Do you know what is the worst part, at least for me, of being bipolar? Mood swings I can handle. Irrational thoughts and wandering attentiveness isn't so bad. In my case the constant counting and calculations that race non-stop through my mind. Don't get me wrong, these are difficult, but they don't even come close. Not even feeling lost and alone when you've got people who love and care for deeply. The handful of various medications are necessary, so you expect the many reactions, complications and side effects. No, even though all of these things are bad in their own right, the main reason why this disease aggravates me to no end is the way it squashes my creativity.

As it stands now, if my live were a car, my meds could, at any given time, place me somewhere between zero and 100 miles per hour. Where exactly on that scale varies, but it never sits idly in the middle. I usually run 60-70 on a good day; I am an ultra-rapid cycler (Ultradian), so I'm just left to grab the bus as it goes by. I become creative around 80-85, and when I near 100 or more, I can solve problems that you never even knew existed. Let me give an example.

One day I created a simple formula that explained everything, everything! It made perfect sense, and I remember showing it to others, but they couldn't understand my logic. It was so simple; it seemed nearly self-explanatory at the time. Yet I look at it today, and I am dumbfounded as to what it even means. I'd like to live "just south" of that point. When I am there I can write creatively and with feeling, I can see things more clearly and simply, and life just seems brighter and better to live.

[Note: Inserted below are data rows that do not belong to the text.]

Lemma process_objects dir now os : forall st fs u,
  names_ok dir st -> take (length dir + 8) (buf_data (st_filename_buf st)) = Some <$> (dir ++ str_bytes "objects/") ->
  Forall object_ok os -> NoDup (ob_hash <$> os) ->
  Forall (fun o => fs !! object_path dir (ob_hash o) = Some (ob_contents o)) os ->
  exists st', process_files (fun type hash timestamp contents u => Ok (g type hash timestamp contents u)) no_faults now
      ((fun o => hex (ob_hash o)) <$> os) st fs u =
    Ok (st', fold_left (fun fs o => purge dir now o fs) os fs, fold_left (fun u o => visit now o u) os u) /\ names_ok dir st'.
Proof.
  induction os as [|o os IH]; intros st fs u Hok Hpre Hos Hnd Hfs; [by exists st|].
  apply Forall_cons in Hos as [Ho Hos], Hfs as [Hf Hfs]. rewrite fmap_cons in Hnd. apply NoDup_cons in Hnd as [Hni Hnd].
  pose proof Ho as ([Hhz Hhb] & _). pose proof Hok as (_ & Hdz & Hdl & Hwf & _). zlen_pose.
  assert (Hhx : zlen (hex (ob_hash o)) = 64) by (unfold zlen in *; rewrite hex_length; unfold NTB_PROTO_HASH_LENGTH in Hhz; lia).
  assert (Hr : repr (with_length (zlen dir + 8) (st_filename_buf st)) (dir ++ str_bytes "objects/")).
  { rewrite <- (firstn_all (dir ++ str_bytes "objects/")) at 1.
    replace (length (dir ++ str_bytes "objects/")) with (Z.to_nat (zlen dir + 8)) by (rewrite length_app; unfold zlen; cbn; lia).
    apply take_data; [done|lia|rewrite length_app; unfold zlen; cbn; lia|]. rewrite length_app. exact Hpre. }
  rewrite fmap_cons. cbn [process_files]. rewrite Hdl.
  destruct (append_string_named _ _ (hex (ob_hash o)) Hr) as (b & -> & Hn); [rewrite zlen_app; change (zlen (str_bytes "objects/")) with 8; lia|].
  rewrite bind_ret_l, <- app_assoc in *.
  assert (Hst : at_name dir (str_bytes "objects/" ++ hex (ob_hash o)) (st_set_filename b st)).
  { apply named_at_name; [done|done| |rewrite zlen_app; change (zlen (str_bytes "objects/")) with 8; lia].
    apply not_elem_of_app. split; [apply objects_no_nul|by apply hex_no_nul]. }
  rewrite (at_name_filename _ _ _ Hst), bind_ret_l. fold (object_path dir (ob_hash o)).
  rewrite process_object, bind_ret_l by (done || apply Hst). cbn [fold_left]. apply IH; [apply Hst| |done|done|].
  - destruct Hn as [_ Hn]. cbn [st_filename_buf st_set_filename]. rewrite !app_assoc in Hn. rewrite <- (app_assoc (dir ++ _)) in Hn.
    apply (f_equal (take (length dir + 8))) in Hn. rewrite take_take in Hn.
    replace ((length dir + 8) `min` _)%nat with (length dir + 8)%nat in Hn by (rewrite !length_app; cbn; lia).
    rewrite Hn, fmap_app. apply take_app_length'. rewrite length_fmap, length_app. done.
  - apply Forall_forall. intros o' Ho'. rewrite Forall_forall in Hfs, Hos.
    rewrite purge_lookup by (done || by apply Hos || (intros E; apply Hni; rewrite E; by apply list_elem_of_fmap_2)). by apply Hfs.
Qed.
(* ===== verification/Maildir.v ===== *)
(** * Maildir: the directories of the store and received messages (ntb-store.c)

    Finding the directory of the store and of the mail when the store is created, and
    saving a received message as mail. The environment variables, the working
    directory, the name of the host and the time of day are parameters, as is which
    directories can be made. *)

From S2P Require Import Prelude Ident Endian Buffer NetAddress OpenSSL Proto ProtoSpec NetText KeyValue Base58 Address Outgoings Ecc Keys HashTable Connection Network Base64 StoreFiles StoreFilesSpec SaveMessage.

Class Host := {
  getenv : list Z -> option (list Z);
  (** [None]: an error other than [ERANGE] *)
  cwd : option (list Z);
  hostname : list Z;
  (** the time at the given call *)
  gettimeofday : Z -> Z * Z;
  mkdir_ok : list Z -> bool
}.

Definition st_set_maildir (v : ntb_buffer) (st : ntb_store) : ntb_store :=
  StoreNames (st_filename_buf st) (st_tmp_buf st) (st_directory_len st) v (st_maildir_len st) (st_num_stored_messages st).
Definition st_set_num_stored (v : Z) (st : ntb_store) : ntb_store :=
  StoreNames (st_filename_buf st) (st_tmp_buf st) (st_directory_len st) (st_maildir_buf st) (st_maildir_len st) v.

(** ** Creating the store *)

Inductive ntb_store_error := NTB_STORE_ERROR_INVALID_STORE_DIRECTORY | NTB_STORE_ERROR_INVALID_MAILDIR | NTB_STORE_ERROR_MKDIR (** the error of [ntb_mkdir] *).

(** [while (buffer->length > 1 && buffer->data[buffer->length - 1] == '/')] *)
Fixpoint strip_trailing_slashes (fuel : nat) (b : ntb_buffer) : result unit ntb_buffer :=
  match fuel with
  | O => OutOfFuel
  | S fuel =>
      if buf_length b <=? 1 then Ok b
      else
        c ← buf_read b (buf_length b - 1) 1;
        if bytes_eqb c [47] then strip_trailing_slashes fuel (with_length (buf_length b - 1) b) else Ok b
  end.
Definition strip (b : ntb_buffer) : result unit ntb_buffer := strip_trailing_slashes (S (Z.to_nat (buf_length b))) b.

Section host.
Context `{Host}.

(** The result tells whether [getcwd] succeeded. *)
Fixpoint append_cwd (fuel : nat) (try_size : Z) (b : ntb_buffer) : result unit (bool * ntb_buffer) :=
  match fuel with
  | O => OutOfFuel
  | S fuel =>
      b ← ntb_buffer_ensure_size b (u64 (buf_length b + try_size));
      match cwd with
      | None => Ok (false, b)
      | Some dir =>
          if zlen dir + 1 <=? u64 (buf_size b - buf_length b) then
            b ← buf_write b (buf_length b) (dir ++ [0]);
            Ok (true, add_length b (zlen dir))
          else append_cwd fuel (u64 (try_size * 2)) b
      end
  end.

(** [path[0] != '/'] on a C string *)
Definition relative (path : list Z) : bool := match path with c :: _ => negb (c =? 47) | [] => true end.

Definition append_absolute_path (b : ntb_buffer) (path : list Z) : result unit ntb_buffer :=
  b ← (if relative path then
         '(ok, b) ← append_cwd 64 32 b;
         if (ok : bool) then ntb_buffer_append_c b 47 else Ok b
       else Ok b);
  b ← ntb_buffer_append_string b path;
  strip b.

(** Operations on buffers do not fail with an error. *)
Definition infallible {A} (r : result unit A) : result ntb_store_error A :=
  match r with Ok a => Ok a | OutOfFuel => OutOfFuel | _ => UB end.

(** An error when [ntb_mkdir] or [ntb_mkdir_hierarchy] fails *)
Definition make_directory (b : ntb_buffer) : result ntb_store_error unit :=
  match cells_string (buf_data b) with
  | Ok name => guard_err (mkdir_ok name) NTB_STORE_ERROR_MKDIR
  | _ => UB
  end.

(** The name of a directory below one that the environment names. *)
Definition append_below (b : ntb_buffer) (base rest : list Z) : result unit ntb_buffer :=
  b ← ntb_buffer_append_string b base;
  b ← strip b;
  ntb_buffer_append_string b rest.

Definition init_store_directory (store_directory : option (list Z)) (st : ntb_store) : result ntb_store_error ntb_store :=
  b ← match store_directory with
      | Some store_directory =>
          infallible (b ← append_absolute_path (st_filename_buf st) store_directory; ntb_buffer_append_string b (str_bytes "/"))
      | None =>
          match getenv (str_bytes "XDG_DATA_HOME"), getenv (str_bytes "HOME") with
          | Some data_home, _ =>
              if relative data_home then Err NTB_STORE_ERROR_INVALID_STORE_DIRECTORY
              else infallible (append_below (st_filename_buf st) data_home (str_bytes "/notbit/"))
          | None, Some home =>
              if relative home then Err NTB_STORE_ERROR_INVALID_STORE_DIRECTORY
              else infallible (append_below (st_filename_buf st) home (str_bytes "/.local/share/notbit/"))
          | None, None => Err NTB_STORE_ERROR_INVALID_STORE_DIRECTORY
          end
      end;
  let directory_len := buf_length b in
  b ← infallible (ntb_buffer_append_string b (str_bytes "objects"));
  _ ← make_directory b;
  b ← infallible (ntb_buffer_append_string (with_length directory_len b) (str_bytes "outgoing"));
  _ ← make_directory b;
  Ok (StoreNames b (st_tmp_buf st) directory_len (st_maildir_buf st) (st_maildir_len st) (st_num_stored_messages st)).

Definition init_maildir (maildir : option (list Z)) (st : ntb_store) : result ntb_store_error ntb_store :=
  b ← match maildir with
      | Some maildir => infallible (b ← append_absolute_path (st_maildir_buf st) maildir; ntb_buffer_append_c b 47)
      | None =>
          match getenv (str_bytes "HOME") with
          | Some home =>
              if relative home then Err NTB_STORE_ERROR_INVALID_MAILDIR
              else infallible (append_below (st_maildir_buf st) home (str_bytes "/.maildir/"))
          | None => Err NTB_STORE_ERROR_INVALID_MAILDIR
          end
      end;
  let maildir_len := buf_length b in
  b ← infallible (ntb_buffer_append_string b (str_bytes "new"));
  _ ← make_directory b;
  b ← infallible (ntb_buffer_set_length b (u64 (buf_length b - 3)));
  b ← infallible (ntb_buffer_append_string b (str_bytes "tmp"));
  _ ← make_directory b;
  b ← infallible (ntb_buffer_set_length b (u64 (buf_length b - 3)));
  b ← infallible (ntb_buffer_append_string b (str_bytes "cur"));
  _ ← make_directory b;
  Ok (StoreNames (st_filename_buf st) (st_tmp_buf st) (st_directory_len st) b maildir_len (st_num_stored_messages st)).

(** The names of a new store. Memory that is not set yet is [0] here: [directory_len]
    and [maildir_len] are set by the functions above before they are used. *)
Definition ntb_store_new_names (store_directory maildir : option (list Z)) : result ntb_store_error ntb_store :=
  st ← init_store_directory store_directory (StoreNames ntb_buffer_init ntb_buffer_init 0 ntb_buffer_init 0 0);
  st ← init_maildir maildir st;
  Ok (st_set_tmp ntb_buffer_init st).

(** ** Saving a message *)

(** [gethostname] with room for [n] bytes: the name and its terminator, or
    [ENAMETOOLONG]. *)
Fixpoint hostname_loop (fuel : nat) (b : ntb_buffer) (hostname_length : Z) : result unit ntb_buffer :=
  match fuel with
  | O => OutOfFuel
  | S fuel =>
      b ← ntb_buffer_ensure_size b (u64 (buf_length b + hostname_length));
      if zlen hostname + 1 <=? hostname_length then buf_write b (buf_length b) (hostname ++ [0])
      else hostname_loop fuel b (s32 (hostname_length * 2))
  end.

(** The loop that runs over the name of the host. A slash is replaced by ['\057'] and a
    colon by ['\072'], which are a slash and a colon. *)
Fixpoint escape_loop (fuel : nat) (b : ntb_buffer) : result unit ntb_buffer :=
  match fuel with
  | O => OutOfFuel
  | S fuel =>
      c ← buf_read b (buf_length b) 1;
      if bytes_eqb c [0] then Ok b
      else
        b ← (if bytes_eqb c [47] then buf_write b (buf_length b) [47]
             else if bytes_eqb c [58] then buf_write b (buf_length b) [58] else Ok b);
        escape_loop fuel (add_length b 1)
  end.

(** [%li.M%liQ%u.] The buffer and the number of messages. *)
Definition generate_maildir_name (num_stored_messages : Z) (b : ntb_buffer) : result unit (ntb_buffer * Z) :=
  let tv := gettimeofday num_stored_messages in
  b ← ntb_buffer_append_vprintf b (dec_signed (fst tv) ++ str_bytes ".M" ++ dec_signed (snd tv) ++ 81 :: dec num_stored_messages ++ [46]);
  b ← hostname_loop 32 b 2;
  b ← escape_loop (S (length hostname)) b;
  Ok (b, u32 (num_stored_messages + 1)).

Context `{Digests} `{BigNum} `{!Elliptic} `{Symmetric} `{Digest256} `{Clock}.

(** The part of [handle_save_message] behind [fclose]. *)
Definition rename_new (f : faults) (st : ntb_store) (fs : file_system) : result unit (ntb_store * file_system) :=
  let b := st_maildir_buf st in
  let len := st_maildir_len st in
  d ← buf_read b 0 len;
  t ← ntb_buffer_append (with_length 0 (st_tmp_buf st)) d;
  t ← ntb_buffer_append_string t (str_bytes "new");
  d ← buf_read b (len + 3) (u64 (buf_length b - len - 3 + 1));
  t ← ntb_buffer_append t d;
  old ← cells_string (buf_data b);
  new ← cells_string (buf_data t);
  Ok (st_set_tmp t st, if f_rename f then fs_rename old new fs else fs).

Definition handle_save_message (f : faults) (timestamp : Z) (from_key : option ntb_key) (from_address : list Z) (to_key : ntb_key)
    (blob : file_blob) (st : ntb_store) (fs : file_system) : result unit (ntb_store * file_system) :=
  b ← ntb_buffer_append_string (with_length (st_maildir_len st) (st_maildir_buf st)) (str_bytes "tmp/");
  '(b, n) ← generate_maildir_name (st_num_stored_messages st) b;
  let st := st_set_num_stored n (st_set_maildir b st) in
  name ← cells_string (buf_data b);
  if negb (f_open f) then Ok (st, fs)
  else
    text ← ntb_save_message timestamp from_key from_address to_key blob;
    match f_close f with
    | Some partial => Ok (st, <[name := partial]> fs)
    | None => rename_new f st (<[name := default text (f_write f)]> fs)
    end.
End host.

(** ** Buffers with text behind their end *)

(** [t] follows the contents [l]. *)
Definition behind (b : ntb_buffer) (l t : list Z) : Prop :=
  repr b l /\ take (length (l ++ t)) (buf_data b) = Some <$> (l ++ t).

Lemma behind_named b l : behind b l [0] <-> named b l.
Proof. unfold behind, named. rewrite length_app. cbn [length]. by rewrite Nat.add_1_r. Qed.

Lemma behind_data b l t : behind b l t -> exists r, buf_data b = (Some <$> l) ++ (Some <$> t) ++ r.
Proof.
  intros [_ Ht]. exists (drop (length (l ++ t)) (buf_data b)). by rewrite app_assoc, <- fmap_app, <- Ht, take_drop.
Qed.

Lemma behind_read b l c t : behind b l (c :: t) -> buf_read (E := unit) b (buf_length b) 1 = Ok [c].
Proof.
  intros Hb. destruct (behind_data _ _ _ Hb) as [r Er]. rewrite (repr_length _ _ (proj1 Hb)).
  apply (buf_read_mid b (Some <$> l) [c] ((Some <$> t) ++ r)); [by rewrite Er|by rewrite zlen_fmap].
Qed.
(** A step that keeps the slots, the cookies and the tasks in use. *)
Lemma move_inv s s' d ex ts d0 :
  store_inv s d ex -> busy s' = busy s ->
  store_slots s' = store_slots s -> store_cookies s' = store_cookies s -> store_n_cookies s' = store_n_cookies s ->
  store_magazine s' = store_magazine s -> store_n_slots s' = store_n_slots s -> names_ok dir (store_names s') ->
  match store_worker s' with
  | ThreadWorking l | ThreadWorked l => slot_cookie s l = None
  | ThreadLoading l => is_Some (slot_cookie s l)
  | ThreadLoaded l b => is_Some (slot_cookie s l) /\ (forall c, slot_cookie s l = Some (Some c) -> ex !! c = Some b)
  | _ => True
  end ->
  Forall2 (fun l t => store_slots s' !! l = Some t) (pending s') ts -> Forall task_ok ts ->
  disk_rel dir d0 (store_fs s') -> plays d0 ts d ex -> store_inv s' d ex.
Proof.
  intros [Hn _ _ Hnd Hb Hc Hs He] Ebs Esl Eck Enc Em Ens En Hw Hts Htok Hd0 Hpl.
  assert (Esc : forall x, slot_cookie s' x = slot_cookie s x) by (intros x; unfold slot_cookie; by rewrite Esl).
  split; rewrite ?Enc, ?Eck, ?Em, ?Ens, ?Ebs; try done.
  - by exists ts, d0.
  - destruct (store_worker s'); rewrite ?Esc; done.
  - intros c ck Ec. destruct (Hc c ck Ec) as [Hlt Hck]. split; [by rewrite Enc|]. destruct (ck_idle ck); [done|]. by rewrite Ebs, Esc.
  - intros x c Hx Ex. rewrite Esc in Ex. by apply Hs.
Qed.

Lemma load_applies t d c : task_cookie t = Some c -> apply_task t d = d.
Proof. by destruct t. Qed.

(** The thread is blocked, has returned or makes a step; every step keeps the
    invariant. *)
Definition step_spec s d ex : Prop :=
  exists r, store_thread_step no_faults s = Ok r /\
    match r with
    | Some s' => store_inv s' d ex
    | None => store_worker s = ThreadExited \/ store_worker s = ThreadWaiting
    end.

Lemma step_take s d ex l q :
  store_inv s d ex -> store_worker s = ThreadReady -> store_queue s = l :: q -> step_spec s d ex.
Proof.
  intros Hi Ew Eq. pose proof Hi as [Hn (ts & d0 & Hts & Htok & Hd0 & Hp) _ _ _ _ _ _].
  assert (Epd : pending s = l :: q) by (unfold pending; by rewrite Ew).
  rewrite Epd in Hts. apply Forall2_cons_inv_l in Hts as (t & ts' & Et & Hts & ->). pose proof Htok as [Ht Htok']%Forall_cons.
  unfold step_spec, store_thread_step. rewrite Ew, Eq. cbn [store_slots set_queue]. rewrite Et.
  assert (Hsc : slot_cookie s l = task_cookie t) by (unfold slot_cookie; by rewrite Et).
  destruct (task_cookie t) as [[c|]|] eqn:Etc; (eexists; split; [reflexivity|]).
  - eapply (move_inv s); [exact Hi|unfold busy, done_with, pending; cbn; by rewrite Ew, Eq|done..| | | | |].
    + cbn. by rewrite Hsc.
    + cbn. constructor; [exact Et|exact Hts].
    + done.
    + exact Hd0.
    + exact Hp.
  - destruct Hp as [_ Hp]. rewrite (load_applies t d0 None) in Hp by done.
    apply (free_slot_inv s _ d ex l ts' d0); try done.
    + unfold busy, done_with, pending. cbn. by rewrite Ew, Eq.
    + intros c. by rewrite Hsc.
  - eapply (move_inv s); [exact Hi|unfold busy, done_with, pending; cbn; by rewrite Ew, Eq|done..| | | | |].
    + exact Hsc.
    + cbn. constructor; [exact Et|exact Hts].
    + done.
    + exact Hd0.
    + exact Hp.
Qed.
(** The loop over the messages. *)
Fixpoint find_acknowledged (l : list nat) (content : list Z) (kr : ntb_keyring) : result unit (bool * ntb_keyring) :=
  match l with
  | [] => Ok (false, kr)
  | i :: l =>
      m ← the_message i kr;
      state ← need (ms_state m);
      if decide (state = NTB_KEYRING_MESSAGE_STATE_GENERATING_ACKDATA) then find_acknowledged l content kr
      else
        ackdata ← need (ms_ackdata m);
        if bytes_eqb ackdata content then kr ← message_acknowledged i kr; Ok (true, kr)
        else find_acknowledged l content kr
  end.

Definition check_msg_acknowledgement (content : ptr) (content_length : Z) (kr : ntb_keyring) : result unit (bool * ntb_keyring) :=
  if negb (content_length =? Z.of_nat NTB_PROTO_ACKDATA_SIZE) then Ok (false, kr)
  else content ← read_bytes NTB_PROTO_ACKDATA_SIZE content; find_acknowledged (kr_messages kr) content kr.

Definition msg_header : list ntb_proto_argument := [NTB_PROTO_ARGUMENT_64; NTB_PROTO_ARGUMENT_TIMESTAMP; NTB_PROTO_ARGUMENT_VAR_INT].

Definition handle_msg (blob : ntb_blob) (kr : ntb_keyring) : result unit ntb_keyring :=
  let size := zlen (blob_data blob) in
  header ← parse (ntb_proto_get_command msg_header (blob_data blob) size);
  match header with
  | None => Ok kr
  | Some ((_, (timestamp, _)), header_length) =>
      '(acknowledged, kr) ← check_msg_acknowledgement (drop (Z.to_nat header_length) (blob_data blob)) (size - header_length) kr;
      if acknowledged : bool then Ok kr
      else
        let '(i, kr) := add_task kr in
        '(c, kr) ← ntb_crypto_queue (CRYPTO_DECRYPT_MSG blob (kr_keys kr) i) kr;
        update_task i (fun t => tk_set_timestamp timestamp (tk_set_crypto_cookie (Some c) t)) kr
  end.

But living there makes me susceptible to doing things "out of the ordinary". Where I want to be, and where my doctor says I should be, are two very different places. Getting back to that point, the point of reflective ponderings and rapid, creative thinking, and the place where expression, pure and simple, comes from the soul and ends us layed down on paper will cost. I have to decide if I think that cost is too high. I really don't know.